On February 8th, what was expected to be a typical church service at Asbury College in Kentucky turned into something much larger. Videos of people weeping, repenting their sins, and raising their arms to the sky in praise of worship music began to spread across social media, garnering millions of views in a matter of days. This event, which has been referred to as a revival, the Asbury Awakening, and a moment of spiritual renewal, has drawn thousands of people to the school.
Former U.S. Vice President Mike Pence tweeted, “The Lord is at work at Asbury and Lives will be Changed Forever.” Rob Hoskins, President of the biblical ministry OneHope, wrote, “If it’s ‘just’ a prophetic moment let it be. If it’s a revival in one life, one school, one community, rejoice.” Asbury Theological Seminary President Timothy Tennent suggested the term “Asbury Awakening” instead of revival. Asbury University President Kevin Brown wrote a letter to parents, announcing plans to accommodate the event for as long as it continues.
Every circle in the Christianity community has taken notice of and been inspired by the Asbury Revival.
Samford University is also witnessing its own movement of God with student-led worship and prayer that has lasted for roughly 48 hours as part of the Asbury University revival, which entered its tenth day on Friday.
Samford, a university in Samford, Alabama, is at least the fourth institution to experience a student-led spontaneous rebirth. Lee University in Tennessee and Cedarville University in Ohio have also seen spontaneous revivals this week, as reported by Christian Headlines.
Samford University President Beck A. Taylor thanked God for the revival in a Friday email to students. As of Friday morning, the revival at Reid Chapel on the Samford campus had been going on for 48 straight hours.
The distance between Samford and Asbury's Wilmore, Kentucky, campus is around 400 miles.

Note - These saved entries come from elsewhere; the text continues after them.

(* ===== verification/Getdents.v ===== *)
(** * Getdents: listing a directory

    The cache of directory blocks of [filesystem/dirent.c] and
    [userfs_posix_getdents].  A directory is read in steps of
    [sizeof(struct fs_direntry)], whatever the lengths of its records are. *)
From Stdlib Require Import ZArith Lia.
From stdpp Require Import base numbers list gmap strings.
From S2P Require Import Prelude Util Bytes RbTree BlkTree Upsert Storage Inode Bmap FileIO Fd.

Definition DI_VALID : Z := 1.
Definition sizeof_fs_direntry : Z := 48.
Definition sizeof_linux_dirent : Z := 264.

(** [struct dirent_block]; the hash table with the block added last in front. *)
Record dirent_block : Type := mkDb {
  db_inum : Z;
  db_offset : Z;
  dirent_array : list Z;
  db_log_addr : Z
}.
Record dstate : Type := mkDs {
  ds_ip : inode;
  dirent_hash : list dirent_block;
  ds_devs : devices
}.

(** [struct linux_dirent]. *)
Record linux_dirent : Type := mkLd {
  ld_ino : Z; ld_off : Z; ld_reclen : Z; ld_name : list Z
}.

Definition dcache_find (inum offset : Z) (h : list dirent_block) : option dirent_block :=
  snd <$> list_find (λ b, db_inum b = u32 inum ∧ db_offset b = u32 (shr64 offset g_block_size_shift)) h.

Definition dcache_alloc_add (inum offset : Z) (data : option (list Z)) (log_addr : Z) : M dstate dirent_block :=
  let b := mkDb (u32 inum) (u32 (shr64 offset g_block_size_shift)) (default (replicate 4096 0) data) log_addr in
  modify (λ s, mkDs (ds_ip s) (b :: dirent_hash s) (ds_devs s));;
  mret b.

Definition dcache_del (inum offset : Z) (h : list dirent_block) : list dirent_block :=
  match list_find (λ b, db_inum b = u32 inum ∧ db_offset b = u32 (shr64 offset g_block_size_shift)) h with
  | Some (i, _) => delete i h
  | None => h
  end.

Section getdents.
(** The kernel's inode for [bmap], the transfer unit and the bounce buffer of
    the devices, and the field [dinode_flags] of the directory. *)
Context (fetch : Z → option tmpinode) (unit : Z) (fresh : list Z) (dinode_flags : Z).

(** [get_dirent_block(dir_inode, offset)]. *)
Definition get_dirent_block (offset : Z) : M dstate (list Z) :=
  s ← get;
  assertM (i_itype (ds_ip s) =? T_DIR) "dir_inode->itype == T_DIR";;
  match dcache_find (i_inum (ds_ip s)) offset (dirent_hash s) with
  | Some b => mret (dirent_array b)
  | None =>
      if i_size (ds_ip s) =? 0 then
        if Z.land dinode_flags DI_VALID =? 0
        then panic "dir_inode is not synchronized with on-disk inode"
        else b ← dcache_alloc_add (i_inum (ds_ip s)) 0 None 0; mret (dirent_array b)
      else
        match bmap fetch (ds_devs s g_root_dev) (ds_ip s) (mkReq offset 0 0 g_root_dev) with
        | Ok (ret, ip, r) =>
            modify (λ s, mkDs ip (dirent_hash s) (ds_devs s));;
            assertM (ret =? 0) "ret == 0";;
            b ← (if blk_count_found r =? 0 then dcache_alloc_add (i_inum ip) offset None 0
                 else
                   match bh_submit_read_sync_IO unit fresh (mkBh 1 (block_no r) g_block_size_bytes 0) (ds_devs s) with
                   | Ok data => dcache_alloc_add (i_inum ip) offset (Some data) (block_no r)
                   | Panic w => panic w | Fault w => fault w | NoFuel => nofuel
                   end);
            mret (dirent_array b)
        | Panic w => panic w | Fault w => fault w | NoFuel => nofuel
        end
  end.

(** [get_dirent] and the copy of [dir_get_entry]: the entry starts inside
    the block, and its name must end there. *)
Definition entry_at (a : list Z) (o off : Z) : outcome linux_dirent :=
  if o + 12 + 32 <=? 4096
  then Ok (mkLd (unle (take 8 (drop (Z.to_nat o) a)))
             (u64 (off / sizeof_fs_direntry * sizeof_linux_dirent)) sizeof_linux_dirent
             (take 32 (drop (Z.to_nat (o + 12)) a)))
  else Fault "name behind dirent_array".

Definition dir_get_entry (off : Z) : M dstate (Z * linux_dirent) :=
  a ← get_dirent_block off;
  match entry_at a (off mod g_block_size_bytes) off with
  | Ok e => mret (sizeof_fs_direntry, e)
  | Panic w => panic w | Fault w => fault w | NoFuel => nofuel
  end.

(** [userfs_posix_getdents(fd, buf, nbytes, off)]: neither [nbytes] nor [off]
    is looked at; the lock is not taken.  The result is a [size_t]. *)
Definition userfs_posix_getdents (t : fd_table) (fd : Z) : M dstate (Z * fd_table * option linux_dirent) := λ s,
  with_fd t fd (λ i sl,
    let f := s_file sl in
    if f_ref f =? 0 then Ok ((u64 (- EBADF), t, None), s)
    else if negb (f_type f =? FD_DIR) then Ok ((u64 (- EBADF), t, None), s)
    else if i_size (ds_ip s) <=? f_off f then Ok ((0, t, None), s)
    else
      '((bytes, e), s) ← dir_get_entry (f_off f) s;
      Ok ((sizeof_linux_dirent, <[i := set_file (set_off (u64 (f_off f + bytes)) f) sl]> t, Some e), s)).

(** What a caller gets until nothing is left. *)
Fixpoint list_dir (t : fd_table) (fd : Z) (fuel : nat) : M dstate (list linux_dirent) :=
  match fuel with
  | O => nofuel
  | S fuel =>
      '(r, t, e) ← userfs_posix_getdents t fd;
      match e with
      | None => mret []
      | Some e => es ← list_dir t fd fuel; mret (e :: es)
      end
  end.
End getdents.

(** ** Listing *)

Lemma bmap_keeps fetch m ip r ret ip' r' :
  bmap fetch m ip r = Ok (ret, ip', r') →
  i_inum ip' = i_inum ip ∧ i_itype ip' = i_itype ip ∧ i_size ip' = i_size ip.
Proof.
  unfold bmap, mbind, outcome_bind. intros H. repeat (case_match; simplify_eq; try done).
Qed.

(** The record at [48 * i] of the block at [a], as it is returned. *)
Definition record_at (m : memory) (a : Z) (i : nat) : linux_dirent :=
  mkLd (unle (load m (a + 48 * Z.of_nat i) 8)) (264 * Z.of_nat i) 264 (load m (a + 48 * Z.of_nat i + 12) 32).

Lemma load_sub m a n o l : (o + l ≤ n)%nat → take l (drop o (load m a n)) = load m (a + Z.of_nat o) l.
Proof.
  intros H. apply list_eq. intros i. unfold load. rewrite list_lookup_fmap.
  destruct (decide (i < l)%nat).
  - rewrite lookup_take_lt, lookup_drop, list_lookup_fmap, !lookup_seq_lt by lia. simpl. do 2 f_equal. lia.
  - rewrite lookup_take_ge, lookup_seq_ge by lia. done.
Qed.

Lemma entry_record m a i : (i < 85)%nat →
  entry_at (load m a 4096) (48 * Z.of_nat i) (48 * Z.of_nat i) = Ok (record_at m a i).
Proof.
  intros Hi. unfold entry_at, record_at, sizeof_fs_direntry, sizeof_linux_dirent.
  rewrite (proj2 (Z.leb_le _ _)) by lia. rewrite !load_sub by lia.
  replace (48 * Z.of_nat i / 48) with (Z.of_nat i) by (symmetry; rewrite Z.mul_comm; by apply Z.div_mul).
  rewrite u64_small by lia. rewrite !Z2Nat.id by lia. f_equal. f_equal; [lia|]. f_equal. lia.
Qed.

(** A descriptor that is open on a directory, at record [i]. *)
Definition at_record (t : fd_table) (k i : nat) : Prop :=
  ∃ sl, t !! k = Some sl ∧ f_ref (s_file sl) ≠ 0 ∧ f_type (s_file sl) = FD_DIR ∧ f_off (s_file sl) = 48 * Z.of_nat i.

Section listing.
Context (fetch : Z → option tmpinode) (unit : Z) (fresh : list Z) (dinode_flags : Z).

(** One call, given the block. *)
Lemma getdents_step t k i n s s' m a :
  at_record t k i → i_size (ds_ip s) = 48 * Z.of_nat n → (i < n ≤ 85)%nat →
  get_dirent_block fetch unit fresh dinode_flags (48 * Z.of_nat i) s = Ok (load m a 4096, s') →
  ∃ t', userfs_posix_getdents fetch unit fresh dinode_flags t (Z.of_nat k + g_fd_start) s
          = Ok ((264, t', Some (record_at m a i)), s') ∧ at_record t' k (S i).
Proof.
  intros (sl & Hk & Hr & Hty & Ho) Hsz Hi Hg. unfold userfs_posix_getdents.
  unfold with_fd. replace (Z.of_nat k + g_fd_start - g_fd_start) with (Z.of_nat k) by lia.
  destruct (Z.ltb_spec (Z.of_nat k) 0); [lia|]. rewrite Nat2Z.id, Hk.
  rewrite (proj2 (Z.eqb_neq _ _) Hr), Hty. cbn [negb Z.eqb FD_DIR Pos.eqb]. rewrite Hsz, Ho.
  destruct (Z.leb_spec (48 * Z.of_nat n) (48 * Z.of_nat i)); [lia|].
  unfold dir_get_entry. unfold_M. rewrite Hg. change g_block_size_bytes with 4096.
  rewrite Z.mod_small, entry_record by lia. unfold mbind, outcome_bind. cbn.
  unfold sizeof_fs_direntry. rewrite u64_small by lia. eexists. split; [done|].
  eexists. rewrite list_lookup_insert_eq by (by eapply lookup_lt_Some).
  split_and!; [done|done|done|]. cbn. lia.
Qed.

(** A directory whose first block is in the cache. *)
Record dir_cached (s : dstate) (n : nat) (m : memory) (a : Z) : Prop := {
  dc_type : i_itype (ds_ip s) = T_DIR;
  dc_size : i_size (ds_ip s) = 48 * Z.of_nat n;
  dc_block : ∃ b, dcache_find (i_inum (ds_ip s)) 0 (dirent_hash s) = Some b ∧ dirent_array b = load m a 4096
}.

Lemma first_block inum off h : 0 ≤ off < 4096 → dcache_find inum off h = dcache_find inum 0 h.
Proof.
  intros Ho. unfold dcache_find. change g_block_size_shift with 12.
  replace (shr64 off 12) with (shr64 0 12); [done|].
  rewrite !shr64_div by lia. symmetry. rewrite Z.div_small by (change (2 ^ 12) with 4096; lia). done.
Qed.

Lemma cached_block s n m a i :
  dir_cached s n m a → (i < 85)%nat →
  get_dirent_block fetch unit fresh dinode_flags (48 * Z.of_nat i) s = Ok (load m a 4096, s).
Proof.
  intros [Hty Hsz (b & Hb & Ha)] Hi. unfold get_dirent_block. unfold_M. rewrite Hty. cbn [Z.eqb T_DIR Pos.eqb].
  by rewrite first_block, Hb, Ha by lia.
Qed.

Lemma list_cached k n m a s : dir_cached s n m a → (n ≤ 85)%nat → ∀ j i t,
  at_record t k i → (i + j = n)%nat →
  list_dir fetch unit fresh dinode_flags t (Z.of_nat k + g_fd_start) (S j) s
    = Ok (record_at m a <$> seq i j, s).
Proof.
  intros Hs Hn j. induction j as [|j IH]; intros i t Ht Hi.
  - cbn [list_dir]. destruct Ht as (sl & Hk & Hr & Hty & Ho).
    unfold userfs_posix_getdents, with_fd. unfold_M.
    replace (Z.of_nat k + g_fd_start - g_fd_start) with (Z.of_nat k) by lia.
    destruct (Z.ltb_spec (Z.of_nat k) 0); [lia|]. rewrite Nat2Z.id, Hk.
    rewrite (proj2 (Z.eqb_neq _ _) Hr), Hty. cbn [negb Z.eqb FD_DIR Pos.eqb].
    rewrite (dc_size _ _ _ _ Hs), Ho. destruct (Z.leb_spec (48 * Z.of_nat n) (48 * Z.of_nat i)); [done|lia].
  - destruct (getdents_step t k i n s s m a Ht (dc_size _ _ _ _ Hs) ltac:(lia)) as (t' & E & Ht');
      [apply (cached_block s n); [done|lia]|].
    cbn [list_dir]. unfold_M. rewrite E. specialize (IH (S i) t' Ht' ltac:(lia)). cbn [list_dir] in IH.
    revert IH. unfold_M. intros ->. done.
Qed.

(** The block of a directory that [bmap] finds in persistent memory. *)
Lemma loaded_block s n ip' r :
  i_itype (ds_ip s) = T_DIR → i_size (ds_ip s) = 48 * Z.of_nat n → (0 < n)%nat →
  dcache_find (i_inum (ds_ip s)) 0 (dirent_hash s) = None →
  bmap fetch (ds_devs s g_root_dev) (ds_ip s) (mkReq 0 0 0 g_root_dev) = Ok (0, ip', r) →
  blk_count_found r ≠ 0 → 0 ≤ block_no r < 2 ^ 50 →
  ∃ s', get_dirent_block fetch unit fresh dinode_flags 0 s
          = Ok (load (ds_devs s 1) (block_no r * 4096) 4096, s')
    ∧ dir_cached s' n (ds_devs s 1) (block_no r * 4096).
Proof.
  intros Hty Hsz Hn Hno Hb Hc Hr. destruct (bmap_keeps _ _ _ _ _ _ _ Hb) as (E1 & E2 & E3).
  unfold get_dirent_block. unfold_M. rewrite Hty. cbn [Z.eqb T_DIR Pos.eqb]. rewrite Hno, Hsz.
  destruct (Z.eqb_spec (48 * Z.of_nat n) 0); [lia|]. rewrite Hb. cbn [Z.eqb].
  rewrite (proj2 (Z.eqb_neq _ _) Hc).
  rewrite (bh_read_spec unit fresh) by (split; [exact Hr|]; split; [done|]; split; [done|by left]).
  unfold dcache_alloc_add. unfold_M. unfold bh_addr. cbn [dirent_array default b_blocknr b_offset b_dev b_size].
  rewrite Z.add_0_r. change (Z.to_nat g_block_size_bytes) with 4096%nat. eexists. split; [done|].
  split; cbn [ds_ip dirent_hash]; [by rewrite E2|by rewrite E3|].
  eexists. unfold dcache_find. cbn [list_find]. rewrite decide_True by done. done.
Qed.

(** Repeated calls of [userfs_posix_getdents] on a directory whose first block
    [bmap] finds return the inode number and the name at every multiple of 48
    bytes of the block, up to the size of the directory, and then nothing. *)
Theorem getdents_lists t k n s ip' r :
  i_itype (ds_ip s) = T_DIR → i_size (ds_ip s) = 48 * Z.of_nat n → (0 < n ≤ 85)%nat → at_record t k 0 →
  dcache_find (i_inum (ds_ip s)) 0 (dirent_hash s) = None →
  bmap fetch (ds_devs s g_root_dev) (ds_ip s) (mkReq 0 0 0 g_root_dev) = Ok (0, ip', r) →
  blk_count_found r ≠ 0 → 0 ≤ block_no r < 2 ^ 50 →
  ∃ s', list_dir fetch unit fresh dinode_flags t (Z.of_nat k + g_fd_start) (S n) s
    = Ok (record_at (ds_devs s 1) (block_no r * 4096) <$> seq 0 n, s').
Proof.
  intros Hty Hsz Hn Ht Hno Hb Hc Hr.
  destruct (loaded_block s n ip' r) as (s' & Eg & Hs'); [done..|lia|done|done|done|done|].
  destruct n as [|n]; [lia|].
  destruct (getdents_step t k 0 (S n) s s' _ _ Ht Hsz ltac:(lia) Eg) as (t' & E & Ht').
  pose proof (list_cached k (S n) _ _ s' Hs' ltac:(lia) n 1 t' Ht' ltac:(lia)) as El.
  exists s'. remember (S n) as n1. cbn [list_dir]. unfold_M. rewrite E. subst n1. rewrite El. done.
Qed.

(** A directory of which nothing is on disk yet, as [mkdir] and creation
    leave it: the assertion on the result of [bmap] fails. *)
Theorem getdents_new_dir_panics t k s :
  i_itype (ds_ip s) = T_DIR → 0 < i_size (ds_ip s) → i_ksize (ds_ip s) = 0 → at_record t k 0 →
  dcache_find (i_inum (ds_ip s)) 0 (dirent_hash s) = None →
  userfs_posix_getdents fetch unit fresh dinode_flags t (Z.of_nat k + g_fd_start) s = Panic "ret == 0".
Proof.
  intros Hty Hsz Hks (sl & Hk & Hr & Hft & Ho) Hno. unfold userfs_posix_getdents, with_fd.
  replace (Z.of_nat k + g_fd_start - g_fd_start) with (Z.of_nat k) by lia.
  destruct (Z.ltb_spec (Z.of_nat k) 0); [lia|]. rewrite Nat2Z.id, Hk.
  rewrite (proj2 (Z.eqb_neq _ _) Hr), Hft. cbn [negb Z.eqb FD_DIR Pos.eqb]. rewrite Ho.
  destruct (Z.leb_spec (i_size (ds_ip s)) (48 * Z.of_nat 0)); [lia|].
  unfold dir_get_entry, get_dirent_block. unfold_M. rewrite Hty. cbn [Z.eqb T_DIR Pos.eqb].
  change (48 * Z.of_nat 0) with 0. rewrite Hno.
  destruct (Z.eqb_spec (i_size (ds_ip s)) 0); [lia|]. unfold bmap. by rewrite Hks.
Qed.
End listing.

(** ** Witnesses *)

(** The entry of block 0 in the leaf at 4096 leads to block 2, where two
    records are. *)
Definition dir_mem : memory :=
  store 8240 (le 8 300) (store 8192 (le 8 200) (store 4096 (le 8 8192) (λ _, 4096))).
Definition dir_fd : fd_table := [mkSlot (mkFile FD_DIR 1 0 true false 0) 9 false].
Definition dir_inode (size ksize : Z) : inode :=
  mkInode 9 T_DIR 2 size ksize I_VALID 1 0 4096 (mkCur 0 0 0 0 0 0 0 0 0) RB_ROOT (Some ∅) 0.
Definition dir_state (size ksize : Z) : dstate := mkDs (dir_inode size ksize) [] (λ _, dir_mem).

Lemma getdents_lists_witness :
  ∃ es s', list_dir (λ _, None) 512 [] 0 dir_fd (0 + g_fd_start) 3 (dir_state 96 96) = Ok (es, s')
    ∧ ld_ino <$> es = [200; 300].
Proof.
  assert (P : match bmap (λ _, None) (ds_devs (dir_state 96 96) g_root_dev) (ds_ip (dir_state 96 96)) (mkReq 0 0 0 g_root_dev) with
              | Ok (ret, _, r) => Some (ret, blk_count_found r, block_no r)
              | _ => None
              end = Some (0, 1, 2)) by (vm_compute; reflexivity).
  destruct (bmap (λ _, None) (ds_devs (dir_state 96 96) g_root_dev) (ds_ip (dir_state 96 96)) (mkReq 0 0 0 g_root_dev)) as [[[ret ip'] r]| | |] eqn:E;
    [|discriminate P..].
  injection P as -> Hc Hb.
  destruct (getdents_lists (λ _, None) 512 [] 0 dir_fd 0 2 (dir_state 96 96) ip' r) as (s' & Es);
    [reflexivity|reflexivity|lia| |reflexivity|exact E|by rewrite Hc|rewrite Hb; lia|].
  { exists (mkSlot (mkFile FD_DIR 1 0 true false 0) 9 false).
    split; [reflexivity|]. split; [discriminate|]. split; reflexivity. }
  rewrite Hb in Es. eexists _, s'. split; [exact Es|]. vm_compute. reflexivity.
Defined.

Lemma getdents_new_dir_panics_witness :
  userfs_posix_getdents (λ _, None) 512 [] 0 dir_fd (0 + g_fd_start) (dir_state 28 0) = Panic "ret == 0".
Proof.
  apply (getdents_new_dir_panics (λ _, None) 512 [] 0 dir_fd 0 (dir_state 28 0)); try done.
  exists (mkSlot (mkFile FD_DIR 1 0 true false 0) 9 false). done.
Defined.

This is student-led, spontaneous worship, according to Taylor. "I can attest that the Holy Spirit is at work inside and among our student body after spending some time with students worshiping in Reid Chapel yesterday. It's not a planned, scheduled, or choreographed event. It's not fake or performative either. Students and others see it as a chance for Samford University to come together as one in Christ, to support one another in being faithful, and to show everyone the love and grace of Jesus."
"Resist the impulse to name what's happening, or to put it into some kind of a nice box," Taylor advised pupils.
All we need to do is continue to be obedient to God's calling, Taylor wrote. "I'm confident that God is accomplishing a new thing here," Taylor wrote. "HOPE is our theme for this year. The person and work of Jesus Christ are the source of our hope. Let's allow hope to abound in us as we worship Jesus today so that we might share God's hope with this university and the rest of the world."
The spontaneous revival reportedly started on Wednesday when a student "walked into Reid Chapel and began softly playing worship hymns on the piano," a campus representative told The Alabama Baptist newspaper. Soon, according to the publication, "a few classmates heard the music, walked inside the chapel and began to worship together with the student." There were 150–200 individuals in the chapel by 2 a.m.
Taylor tweeted, "Kids are giving from their hearts." The good news is being spread.
The broad revivals are occurring about 50 years after a significant student-led revival that swept through college campuses. The Jesus Movement finally took the name of that 1970s revival and appeared on the Time Magazine cover.